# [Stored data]
===
Lemma same_data_core m m' : same_data m m' -> same_core m m'.
Proof.
  intros D x. specialize (D x). destruct (m' !! x) as [r'|], (m !! x) as [r|]; try discriminate; [|reflexivity].
  apply (inj Some) in D. cbn. f_equal. change (gview (erase r') = gview (erase r)). now rewrite D.
Qed.

Lemma same_core_refl m : same_core m m.
Proof. intros x. reflexivity. Qed.
Lemma same_core_trans m1 m2 m3 : same_core m1 m2 -> same_core m2 m3 -> same_core m1 m3.
Proof. intros A B x. now rewrite B, A. Qed.

Lemma same_core_insert m p r r' : m !! p = Some r -> gview r' = gview r -> same_core m (<[p := r']> m).
Proof.
  intros Em Er x. destruct (decide (p = x)) as [<-|];
    [rewrite lookup_insert_eq, Em; cbn; now rewrite Er|now rewrite lookup_insert_ne].
Qed.

Lemma same_core_lookup m m' p r' : same_core m m' -> m' !! p = Some r' -> exists r, m !! p = Some r /\ gview r' = gview r.
Proof.
  intros S Em. specialize (S p). rewrite Em in S. destruct (m !! p) as [r|]; [|discriminate].
  exists r. split; [reflexivity|]. exact (inj Some _ _ S).
Qed.

(** [l] linked both ways, [prev] before its first member. *)
Fixpoint dll (m : store) (prev : Z) (l : list Z) : Prop :=
  match l with
  | [] => True
  | p :: l' =>
      p <> 0 /\ (exists r, m !! p = Some r /\ global_prev r = prev /\ global_next r = default 0 (head l')) /\ dll m p l'
  end.

(** Two stores agree on the global links of [p]. *)
Definition same_glinks (m m' : store) (p : Z) : Prop :=
  (fun r => (global_next r, global_prev r)) <$> m' !! p = (fun r => (global_next r, global_prev r)) <$> m !! p.

Lemma dll_ext m m' prev l : (forall p, p ∈ l -> same_glinks m m' p) -> dll m prev l -> dll m' prev l.
Proof.
  revert prev. induction l as [|p l IH]; intros prev S; [auto|]. cbn [dll]. intros (Hp & (r & Er & E1 & E2) & D).
  split_and!; auto.
  - specialize (S p ltac:(left)). unfold same_glinks in S. rewrite Er in S.
    destruct (m' !! p) as [r'|]; [|discriminate]. exists r'. split; [reflexivity|].
    cbn in S. injection S. intros. split; congruence.
  - apply IH; auto. intros x Hx. apply S. now right.
Qed.

Lemma same_core_glinks m m' p : same_core m m' -> same_glinks m m' p.
Proof.
  intros S. specialize (S p). unfold same_glinks.
  destruct (m' !! p), (m !! p); try discriminate; [|reflexivity]. apply (inj Some) in S. unfold gview in S.
  cbn. injection S. intros. congruence.
Qed.

Lemma dll_dom m prev l p : dll m prev l -> p ∈ l -> p <> 0 /\ is_Some (m !! p).
Proof.
  revert prev. induction l as [|x l IH]; intros prev; [intros _ Hx; now apply elem_of_nil in Hx|].
  cbn [dll]. intros (Hx & (r & Er & _) & D) [->|Hin]%elem_of_cons; eauto.
Qed.

Lemma dll_app m prev l1 l2 : dll m prev (l1 ++ l2) ->
  dll m (default prev (last l1)) l2.
Proof.
  revert prev. induction l1 as [|x l1 IH]; intros prev; [auto|]. cbn [dll app]. intros (_ & _ & D).
  apply IH in D. destruct l1 as [|y l1]; [exact D|]. cbn [last] in *. destruct (last (y :: l1)) eqn:El; [exact D|].
  now apply last_None in El.
Qed.

Lemma same_glinks_ne m p r x : p <> x -> same_glinks m (<[p := r]> m) x.
Proof. intros. unfold same_glinks. now rewrite lookup_insert_ne. Qed.

Lemma same_glinks_trans m1 m2 m3 p : same_glinks m1 m2 p -> same_glinks m2 m3 p -> same_glinks m1 m3 p.
Proof. unfold same_glinks. congruence. Qed.

(** Appending: the last member's next and the new member's links. *)
Lemma dll_snoc m m' prev l p b rb rp : dll m prev l -> NoDup l -> last l = Some b -> p ∉ l -> p <> 0 ->
  m !! b = Some rb ->
  (forall x, x ∈ l -> x <> b -> same_glinks m m' x) ->
  m' !! b = Some (set_global_next p rb) ->
  m' !! p = Some rp -> global_next rp = 0 -> global_prev rp = b ->
  dll m' prev (l ++ [p]).
Proof.
  revert prev. induction l as [|x l IH]; intros prev D ND Lb Hn Hp Eb S Eb' Ep' N1 N2; [discriminate|].
  cbn [dll] in D. destruct D as (Hx & (r & Er & P1 & P2) & D). apply NoDup_cons in ND as [Nx ND].
  change ((x :: l) ++ [p]) with (x :: (l ++ [p])). cbn [dll].
  destruct l as [|y l].
  - cbn in Lb. injection Lb as ->. split_and!; auto.
    + rewrite Er in Eb. injection Eb as <-. exists (set_global_next p r). split_and!; auto.
    + cbn. split_and!; auto. exists rp. split_and!; auto.
  - change (last (x :: y :: l)) with (last (y :: l)) in Lb. split_and!; auto.
    + assert (Hxb : x <> b) by (intros ->; apply Nx; now apply last_Some_elem_of in Lb).
      specialize (S x ltac:(left) Hxb). unfold same_glinks in S. rewrite Er in S.
      destruct (m' !! x) as [r'|]; [|discriminate]. exists r'. split; [reflexivity|].
      cbn in S, P2 |- *. injection S. intros. split; congruence.
    + apply IH; auto; [intros Hin; apply Hn; now right|]. intros z Hz. apply S. now right.
Qed.

(** Removing a member whose neighbours have been joined. *)
Lemma dll_remove m m' prev l1 a p l2 ra rp : dll m prev (l1 ++ a :: p :: l2) -> NoDup (l1 ++ a :: p :: l2) ->
  m !! a = Some ra -> m !! p = Some rp ->
  (forall x, x ∈ l1 ++ l2 -> Some x <> head l2 -> same_glinks m m' x) ->
  m' !! a = Some (set_global_next (global_next rp) ra) ->
  (forall z rz, head l2 = Some z -> m !! z = Some rz -> m' !! z = Some (set_global_prev (global_prev rp) rz)) ->
  dll m' prev (l1 ++ a :: l2).
Proof.
  revert prev. induction l1 as [|x l1 IH]; intros prev D ND Ea Ep S Ea' Ez.
  - cbn [app dll] in D |- *. destruct D as (Ha & (r & Er & P1 & P2) & (Hp & (r2 & Er2 & P3 & P4) & D)).
    rewrite Ea in Er. injection Er as <-. rewrite Ep in Er2. injection Er2 as <-.
    split_and!; auto.
    + exists (set_global_next (global_next rp) ra). split_and!; auto.
    + destruct l2 as [|z l2]; [exact I|]. cbn [dll] in D |- *. destruct D as (Hz & (rz & Erz & P5 & P6) & D).
      split_and!; auto.
      * exists (set_global_prev (global_prev rp) rz). split_and!; auto.
      * apply dll_ext with m; [|exact D]. intros x Hx. apply S; [now right|]. cbn. intros [= ->].
        cbn [app] in ND. rewrite !NoDup_cons in ND. tauto.
  - cbn [app dll] in D |- *. destruct D as (Hx & (r & Er & P1 & P2) & D).
    cbn [app] in ND. apply NoDup_cons in ND as [Nx ND]. split_and!; auto.
    + assert (Hh : Some x <> head l2).
      { intros Eh. apply Nx. destruct l2; [discriminate|]. injection Eh as ->. rewrite elem_of_app. right. right. right. left. }
      specialize (S x ltac:(left) Hh). unfold same_glinks in S. rewrite Er in S.
      destruct (m' !! x) as [r'|]; [|discriminate]. exists r'. split; [reflexivity|].
      cbn in S. injection S. intros. destruct l1; cbn in *; split; congruence.
    + apply IH; auto. intros y Hy. apply S. cbn. now right.
Qed.

(** ** The process roster

    [G] lists every process, the idle one first.  [act] are the processes that
    are running or queued and [dead] those waiting to be deleted; a process
    that is neither running nor queued is parked until the process it waits
    for, the one attached to it, dies. *)
Record roster (m : store) (idle : Z) (act dead : Z -> Prop) (G : list Z) : Prop := {
  ro_live : forall p, act p -> p ∈ G;
  ro_dead : forall p, dead p -> act p;
  ro_links : dll m 0 G;
  ro_head : head G = Some idle;
  ro_nodup : NoDup G;
  ro_id : forall p r, m !! p = Some r -> p ∈ G -> (id r = 1 <-> p = idle);
  ro_idle : act idle /\ ~ dead idle;
  ro_parent : forall p r, m !! p = Some r -> p ∈ G -> ~ dead p -> attached_from r <> 0 ->
    attached_from r ∈ G /\ ~ act (attached_from r);
  ro_inj : forall p p' r r', m !! p = Some r -> m !! p' = Some r' -> p ∈ G -> p' ∈ G -> ~ dead p -> ~ dead p' ->
    attached_from r <> 0 -> attached_from r = attached_from r' -> p = p';
}.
===
# [What to produce]
From the first line of the data above to the line holding "Proof. intros x. reflexivity. Qed.", reproduce each line exactly; emit no other lines.

# [Output of the task]
Lemma same_data_core m m' : same_data m m' -> same_core m m'.
Proof.
  intros D x. specialize (D x). destruct (m' !! x) as [r'|], (m !! x) as [r|]; try discriminate; [|reflexivity].
  apply (inj Some) in D. cbn. f_equal. change (gview (erase r') = gview (erase r)). now rewrite D.
Qed.

Lemma same_core_refl m : same_core m m.
Proof. intros x. reflexivity. Qed.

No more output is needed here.